He could also stand to be more cheerful. Like many passionate social conservatives, Mr. Santorum can sound a little dour, like your granduncle who says the country is going to hell on the installment plan. Americans want a President to describe how to create a little bit of heaven on Earth, not to lecture them about their failures in getting there.

That Mr. Santorum even has this opening owes much to Mr. Romney's weakness. Despite his advantages in money and endorsements, the front-runner can't close the sale to a big chunk of GOP voters. On Tuesday he lost two states he carried in 2008, Colorado and Minnesota, and in the latter he finished third behind Ron Paul. He got thumped again among the GOP's populist wing—the tea partiers and cultural conservatives—whose enthusiasm he'd need in November.

Conservatives don't trust Mr. Romney in part because he gives them little reason to do so. On the morning after his big Florida victory last week, Mr. Romney uttered his now famous line that he's not worried about the poor because they can rely on the government. Then he compounded the error by endorsing automatic minimum wage increases indexed for inflation.

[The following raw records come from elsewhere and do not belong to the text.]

(** * Fabric's command-line front end ([fabric/main.py])

    A shallow embedding of the four procedures of [fabric/main.py] that carry
    the parsing and discovery logic of the [fab] program:

    - [load_settings]    reads a [key=value] settings file,
    - [find_fabfile]     walks from the working directory towards the root,
    - [load_fabfile]     imports a fabfile and collects its callables,
    - [parse_arguments]  turns command-line tokens into invocation tuples.

    Python [str] values are 8-bit strings ([string]), a [dict] with string
    keys is a [gmap string _], a [list] is a [list].  A call that may raise
    returns a [result]; the interpreter state a procedure changes
    ([sys.path]) is threaded explicitly; a global name a procedure reads
    is looked up in the bindings of the module, and raises [NameError]
    when the module has none for it. *)

From Stdlib Require Import Ascii.
From stdpp Require Import base option list gmap strings.

(** ** Outcomes of a Python call *)

Inductive exn : Type :=
  | NameError
  | KeyError
  | ValueError
  | TypeError
  | IndexError
  | IOError
  | ImportError
  | SyntaxError.

Inductive result (A : Type) : Type :=
  | Ok (a : A)
  | Raise (e : exn).

Arguments Ok {A} a.
Arguments Raise {A} e.

#[global] Instance result_ret : MRet result := fun _ a => Ok a.

#[global] Instance result_bind : MBind result := fun _ _ f m =>
  match m with
  | Ok a => f a
  | Raise e => Raise e
  end.

(** [for x in xs: st = body(st, x)], stopping at the first exception. *)
Fixpoint for_each {A St : Type} (body : St -> A -> result St) (xs : list A) (st : St)
  : result St :=
  match xs with
  | [] => Ok st
  | x :: xs' => st' ← body st x; for_each body xs' st'
  end.

(** ** The [str] methods the module uses

    Every separator in [main.py] is a one-character string ([':'], [','],
    ['='], [';'], ['#']), so the separator is an [ascii]. *)

Module PyStr.

(** Truth value of a string: [''] is false, anything else is true. *)
Definition truthy (s : string) : bool :=
  match s with
  | EmptyString => false
  | String _ _ => true
  end.
(** The heart of idempotence: on a text with no whitespace before
    punctuation, the second and third rewrites undo and redo exactly the
    spaces the third rewrite has put in. *)
Lemma respace_unspace_respace z : unspaced z -> R3 (R2 (R3 z)) = R3 z.
Proof.
  induction z as [z IH] using str_length_ind.
  destruct z as [| a rest]; intros Hu; [reflexivity |].
  destruct rest as [| c tl].
  { rewrite respace_cons.
    destruct (is_space a) eqn:Ea.
    - rewrite unspace_cons, Ea. reflexivity.
    - rewrite (unspace_keep a [] Ea). reflexivity. }
  assert (Hu1 : unspaced (c :: tl)) by apply Hu.
  assert (Hu2 : unspaced tl) by apply Hu1.
  assert (IH1 : R3 (R2 (R3 (c :: tl))) = R3 (c :: tl))
    by (apply IH; [simpl; lia | exact Hu1]).
  assert (IH2 : R3 (R2 (R3 tl)) = R3 tl)
    by (apply IH; [simpl; lia | exact Hu2]).
  rewrite (respace_cons a (c :: tl)).
  destruct (is_punct a) eqn:Ep; destruct (is_space c) eqn:Ec; cbn [andb negb].
  - (* a mark, then whitespace: nothing inserted *)
    pose proof (punct_not_space a Ep) as Ea.
    rewrite (unspace_keep a _ Ea).
    rewrite (respace_keep c tl (space_not_punct c Ec)).
    rewrite (unspace_respace_keep c tl Ec Hu1).
    rewrite respace_cons, Ep, Ec. cbn [andb negb]. f_equal.
    rewrite <- (unspace_respace_keep c tl Ec Hu1).
    rewrite <- (respace_keep c tl (space_not_punct c Ec)). exact IH1.
  - (* a mark, then a character: a space was inserted *)
    pose proof (punct_not_space a Ep) as Ea.
    rewrite (unspace_keep a _ Ea).
    rewrite unspace_cons, is_space_SPACE.
    rewrite (lstrip_id (c :: R3 tl)) by exact Ec.
    destruct (is_punct c) eqn:Epc.
    + rewrite respace_cons, Ep, Ec. cbn [andb negb]. now rewrite IH2.
    + rewrite (unspace_keep c _ Ec).
      rewrite respace_cons, Ep, is_space_SPACE. cbn [andb negb].
      rewrite (respace_keep SPACE) by reflexivity.
      rewrite (respace_keep c _ Epc). now rewrite IH2.
  - (* not a mark *)
    destruct (is_space a) eqn:Ea.
    + rewrite (unspace_respace_keep a (c :: tl) Ea Hu).
      rewrite (respace_keep a _ Ep). now rewrite IH1.
    + rewrite (unspace_keep a _ Ea), (respace_keep a _ Ep). now rewrite IH1.
  - destruct (is_space a) eqn:Ea.
    + rewrite (unspace_respace_keep a (c :: tl) Ea Hu).
      rewrite (respace_keep a _ Ep). now rewrite IH1.
    + rewrite (unspace_keep a _ Ea), (respace_keep a _ Ep). now rewrite IH1.
Qed.
Definition chat_completions (OLLAMA_MODEL : string) (st : store) (data : json)
  : result backend_call :=
  messages <- py_get data "messages" (JArr []);;
  stream <- py_get data "stream" (JBool false);;
  msgs_it <- py_iter messages;;
  user_query <- first_user_content msgs_it;;
  rag_context <- get_rag_context st user_query;;
  messages' <- prepend_system (system_message rag_context) messages;;
  prompt <- flatten_prompt messages';;
  Ok {| call_stream := stream;
        call_payload := JObj [("model", JStr OLLAMA_MODEL);
                              ("prompt", JStr prompt);
                              ("stream", stream)] |}.

End Ollama.

(** ** The translating gateway without retrieval:
       [src/litellmmini/mini-litellm-ollama.py] *)
Module MiniOllama.

Definition chat_completions (OLLAMA_MODEL : string) (data : json) : result backend_call :=
  messages <- py_get data "messages" (JArr []);;
  stream <- py_get data "stream" (JBool false);;
  msgs_it <- py_iter messages;;
  prompt <- flatten_prompt msgs_it;;
  Ok {| call_stream := stream;
        call_payload := JObj [("model", JStr OLLAMA_MODEL);
                              ("prompt", JStr prompt);
                              ("stream", stream)] |}.

End MiniOllama.

(** ** Observations and concrete inputs used by the statements *)

(** The value [d.get(k, default)] evaluates to on a dict [d]. *)
Definition dict_get (d : list (string * json)) (k : string) (default : json) : json :=
  match assoc d k with Some v => v | None => default end.

(** [choices[0]] of an envelope *)
Definition choice0 (env : json) : option json :=
  match jget env "choices" with Some (JArr (c :: _)) => Some c | _ => None end.

Definition finish_reason (env : json) : option json :=
  match choice0 env with Some c => jget c "finish_reason" | None => None end.

Definition delta_content (env : json) : option json :=
  match choice0 env with
  | Some c => match jget c "delta" with Some dl => jget dl "content" | None => None end
  | None => None
  end.

Definition payload_messages (r : result backend_call) : option json :=
  match r with Ok c => jget (call_payload c) "messages" | Err _ => None end.

Definition payload_prompt (r : result backend_call) : option json :=
  match r with Ok c => jget (call_payload c) "prompt" | Err _ => None end.

(** The content of the first [(role, content)] pair whose role is "user". *)
Definition first_user (ps : list (string * string)) : string :=
  match find (fun p => String.eqb (fst p) "user") ps with
  | Some (_, c) => c
  | None => ""
  end.

Definition mkmsgs (ps : list (string * string)) : list json :=
  map (fun p => mkmsg (fst p) (snd p)) ps.

Definition render_pair (p : string * string) : string := fst p ++ ": " ++ snd p.

(** A registry with no collection. *)
Definition empty_store : store :=
  {| get_all_collections := []; store_topk := fun _ _ _ => Ok [] |}.

(** One collection whose retriever returns the query text itself. *)
Definition echo_store : store :=
  {| get_all_collections := ["docs"]; store_topk := fun _ q _ => Ok [py_str q] |}.

(** Collection "A" is missing from the vector store, "B" answers. *)
Definition ab_store : store :=
  {| get_all_collections := ["A"; "B"];
     store_topk := fun c _ _ =>
       if String.eqb c "A" then Err (StoreError "collection A does not exist")
       else Ok ["b1"; "b2"] |}.

(** One collection returning the passage "X is a widget.". *)
Definition widget_store : store :=
  {| get_all_collections := ["widgets"]; store_topk := fun _ _ _ => Ok ["X is a widget."] |}.

Definition three_msgs : list (string * string) :=
  [("user", "hi"); ("assistant", "hello"); ("user", "how are you")].

Definition three_line_prompt : string :=
  "user: hi" ++ nl ++ "assistant: hello" ++ nl ++ "user: how are you".

(** ** The passthrough gateway without retrieval:
       [src/litellmmini/mini-litellm-groq.py] *)
Module MiniGroq.

Definition chat_completions (GROQ_MODEL : string) (data : json) : result backend_call :=
  stream <- py_get data "stream" (JBool false);;
  msgs <- py_get data "messages" (JArr []);;
  payload <- Groq.add_params data Groq.sampling_params
               [("model", JStr GROQ_MODEL); ("messages", msgs); ("stream", stream)];;
  Ok {| call_stream := stream; call_payload := JObj payload |}.

End MiniGroq.

(** ** The collection registry: [src/collection_manager.py]

    The SQLite database is [None] before [init_db] has created the
    [collections] table (every statement then raises "no such table") and
    [Some rows] after.  Rows are kept in the order of the table's rowid, the
    order [SELECT *] scans them; [INSERT OR REPLACE] on an existing id
    deletes the old row and inserts a new one with a fresh rowid, so it
    comes last.  [created_at] is the [CURRENT_TIMESTAMP] text of the
    statement that inserted the row, given as the argument [now]. *)
Module CollectionManager.

Record row : Type := {
  row_id : string;
  row_name : string;
  row_file_name : string;
  row_created_at : string
}.

Definition db : Type := option (list row).

(** [CREATE TABLE IF NOT EXISTS collections (...)] *)
Definition init_db (d : db) : db :=
  match d with Some rows => Some rows | None => Some [] end.

Definition same_id (id : string) (r : row) : bool := String.eqb (row_id r) id.

(** [INSERT OR REPLACE INTO collections (id, name, file_name) VALUES (?, ?, ?)] *)
Definition add_collection (d : db) (collection_id collection_name file_name now : string)
  : option db :=
  match d with
  | None => None
  | Some rows =>
      Some (Some (app (filter (fun r => negb (same_id collection_id r)) rows)
                  [{| row_id := collection_id; row_name := collection_name;
                         row_file_name := file_name; row_created_at := now |}]))
  end.

(** The dict built from a fetched row. *)
Definition row_dict (r : row) : json :=
  JObj [("id", JStr (row_id r)); ("name", JStr (row_name r));
        ("file_name", JStr (row_file_name r)); ("created_at", JStr (row_created_at r))].

(** [SELECT * FROM collections WHERE id = ?] then [fetchone()]; the outer
    [None] is the "no such table" error. *)
Definition get_collection_info (d : db) (collection_id : string) : option (option json) :=
  match d with
  | None => None
  | Some rows =>
      Some (match find (same_id collection_id) rows with
            | Some r => Some (row_dict r)
            | None => None
            end)
  end.

(** [SELECT * FROM collections] then [fetchall()] *)
Definition get_all_collections (d : db) : option (list json) :=
  match d with
  | None => None
  | Some rows => Some (map row_dict rows)
  end.

(** [DELETE FROM collections WHERE id = ?] *)
Definition delete_collection (d : db) (collection_id : string) : option db :=
  match d with
  | None => None
  | Some rows => Some (Some (filter (fun r => negb (same_id collection_id r)) rows))
  end.

(** [UPDATE collections SET name = ? WHERE id = ?] *)
Definition update_collection_name (d : db) (collection_id new_name : string) : option db :=
  match d with
  | None => None
  | Some rows =>
      Some (Some (map (fun r => if same_id collection_id r
                                then {| row_id := row_id r; row_name := new_name;
                                        row_file_name := row_file_name r;
                                        row_created_at := row_created_at r |}
                                else r) rows))
  end.

(** The gateway's view: [collection['id']] of each fetched row, in order,
    with the vector store's lookup [topk]. *)
Definition store_of (rows : list row)
    (topk : string -> json -> nat -> result (list string)) : store :=
  Build_store (map row_id rows) topk.

End CollectionManager.

(** ** Observations for the further properties *)

(** Every character of [s] is printable ASCII (codes 32 to 126). *)
Fixpoint all_printable (s : string) : bool :=
  match s with
  | EmptyString => true
  | String c rest =>
      Nat.leb 32 (nat_of_ascii c) && Nat.ltb (nat_of_ascii c) 127 && all_printable rest
  end.

(** Every float of [j] has a printable repr (as Python's float reprs are). *)
Fixpoint floats_printable (j : json) : bool :=
  match j with
  | JFloat r => all_printable r
  | JArr l =>
      (fix go (l : list json) : bool :=
         match l with [] => true | x :: r => floats_printable x && go r end) l
  | JObj d =>
      (fix go (d : list (string * json)) : bool :=
         match d with [] => true | (_, v) :: r => floats_printable v && go r end) d
  | _ => true
  end.

(** The prompt line of the context system message. *)
Definition system_line (ctx : string) : string := "system: " ++ context_preamble ++ ctx.

(** The row [UPDATE ... SET name = ? WHERE id = ?] makes of [r]. *)
Definition rename (id new_name : string) (r : CollectionManager.row) : CollectionManager.row :=
  if CollectionManager.same_id id r
  then {| CollectionManager.row_id := CollectionManager.row_id r;
          CollectionManager.row_name := new_name;
          CollectionManager.row_file_name := CollectionManager.row_file_name r;
          CollectionManager.row_created_at := CollectionManager.row_created_at r |}
  else r.

(** A registry of one collection, and a vector store knowing only "A". *)
Definition one_row : CollectionManager.row :=
  {| CollectionManager.row_id := "A"; CollectionManager.row_name := "a";
     CollectionManager.row_file_name := "a.pdf"; CollectionManager.row_created_at := "t" |}.

Definition topk_const (docs : list string) : string -> json -> nat -> result (list string) :=
  fun c _ _ => if String.eqb c "A" then Ok docs else Err (StoreError "no collection").

(** A vector store that agrees with [topk_const ["x"]] on "A" and answers
    for every other collection name too. *)
Definition topk_other : string -> json -> nat -> result (list string) :=
  fun c _ _ => if String.eqb c "A" then Ok ["x"] else Ok ["unregistered"].

(** What the chunk formatted from a backend line says, in terms of the
    dict [d] that the line parses to. *)
Definition chunk_of_line (loads : string -> result json) (line : string) (ch : json) : Prop :=
  exists d, loads line = Ok (JObj d)
    /\ delta_content ch = Some (dict_get d "response" (JStr ""))
    /\ finish_reason ch
       = Some (if truthy (dict_get d "done" (JBool false)) then JStr "stop" else JNull).

(** The lines [generate()] formats: [if line:]. *)
Definition nonempty_lines (lines : list string) : list string :=
  filter (fun l => negb (String.eqb l "")) lines.

(** Induction over JSON values with the items of arrays and objects. *)
Definition json_nested_ind (P : json -> Prop)
    (HNull : P JNull) (HBool : forall b, P (JBool b)) (HInt : forall z, P (JInt z))
    (HFloat : forall r, P (JFloat r)) (HStr : forall s, P (JStr s))
    (HArr : forall l, Forall P l -> P (JArr l))
    (HObj : forall d, Forall (fun kv => P (snd kv)) d -> P (JObj d)) : forall j, P j :=
  fix go (j : json) : P j :=
    match j with
    | JNull => HNull
    | JBool b => HBool b
    | JInt z => HInt z
    | JFloat r => HFloat r
    | JStr s => HStr s
    | JArr l =>
        HArr l ((fix gl (l : list json) : Forall P l :=
                   match l with
                   | [] => Forall_nil P
                   | x :: r => Forall_cons x (go x) (gl r)
                   end) l)
    | JObj d =>
        HObj d ((fix gd (d : list (string * json)) : Forall (fun kv => P (snd kv)) d :=
                   match d with
                   | [] => Forall_nil _
                   | (k, v) :: r => Forall_cons (P := fun kv => P (snd kv)) (k, v) (go v) (gd r)
                   end) d)
    end.

(** Every character of [s] is a lowercase hexadecimal digit. *)
Fixpoint lower_hex (s : string) : bool :=
  match s with
  | EmptyString => true
  | String c rest =>
      let n := nat_of_ascii c in
      ((Nat.leb 48 n && Nat.leb n 57) || (Nat.leb 97 n && Nat.leb n 102)) && lower_hex rest
  end.

(** A backend stream line [{"response": text, "done": flag}] as Ollama
    writes it, and [json.loads] on the two lines used below. *)
Definition ollama_line (text : string) (done_ : bool) : string :=
  "{" ++ dquote ++ "response" ++ dquote ++ ": " ++ dquote ++ text ++ dquote ++ ", "
  ++ dquote ++ "done" ++ dquote ++ ": " ++ (if done_ then "true" else "false") ++ "}".

Definition ab_loads (line : string) : result json :=
  if String.eqb line (ollama_line "a" false)
  then Ok (JObj [("response", JStr "a"); ("done", JBool false)])
  else if String.eqb line (ollama_line "b" true)
  then Ok (JObj [("response", JStr "b"); ("done", JBool true)])
  else Err JSONDecodeError.

(** Random draws: the [k]-th call of [os.urandom] gives the byte [k]. *)
Definition counter_urandom (k : nat) : list Byte.byte :=
  [match Byte.of_nat k with Some b => b | None => Byte.x00 end].

(** The value of a lowercase hexadecimal digit. *)
Definition hex_val (c : ascii) : nat :=
  if Nat.leb (nat_of_ascii c) 57 then nat_of_ascii c - 48 else nat_of_ascii c - 87.

(** A body whose second message has no "role", after an assistant message. *)
Definition x8_body : list (string * json) :=
  [("messages", JArr [mkmsg "assistant" "x"; JObj [("content", JStr "y")];
                      mkmsg "user" "q"])].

Mr. Romney admits the comment about the poor was "a mistake," but the concern isn't that he misspoke. It's what the episode reveals about Mr. Romney's inability, or unwillingness, to defend conservative principles. He seems to retreat at the first sound of a liberal moral argument. This means he'd play defense against President Obama, who is distilling his campaign to a moral defense of taxing the rich and government redistributive justice.

The former Massachusetts Governor also isn't winning friends with his relentlessly negative campaign. He first chopped up Rick Perry by running hard to the right on immigration. Then his attack ads tore apart Newt Gingrich in Iowa and Florida—in part because they revealed truths about Mr. Gingrich's prodigal politics on Freddie Mac and other things.

Now his political team's instinct will be to dig into its oppo research and savage Mr. Santorum. This may get Mr. Romney to 50.1% of the GOP delegates, but he'd be a weaker nominee for it. The low GOP turnout in early primary states is one sign of his weakness. What Mr. Romney needs is to make a better, positive case for his candidacy beyond his business resume.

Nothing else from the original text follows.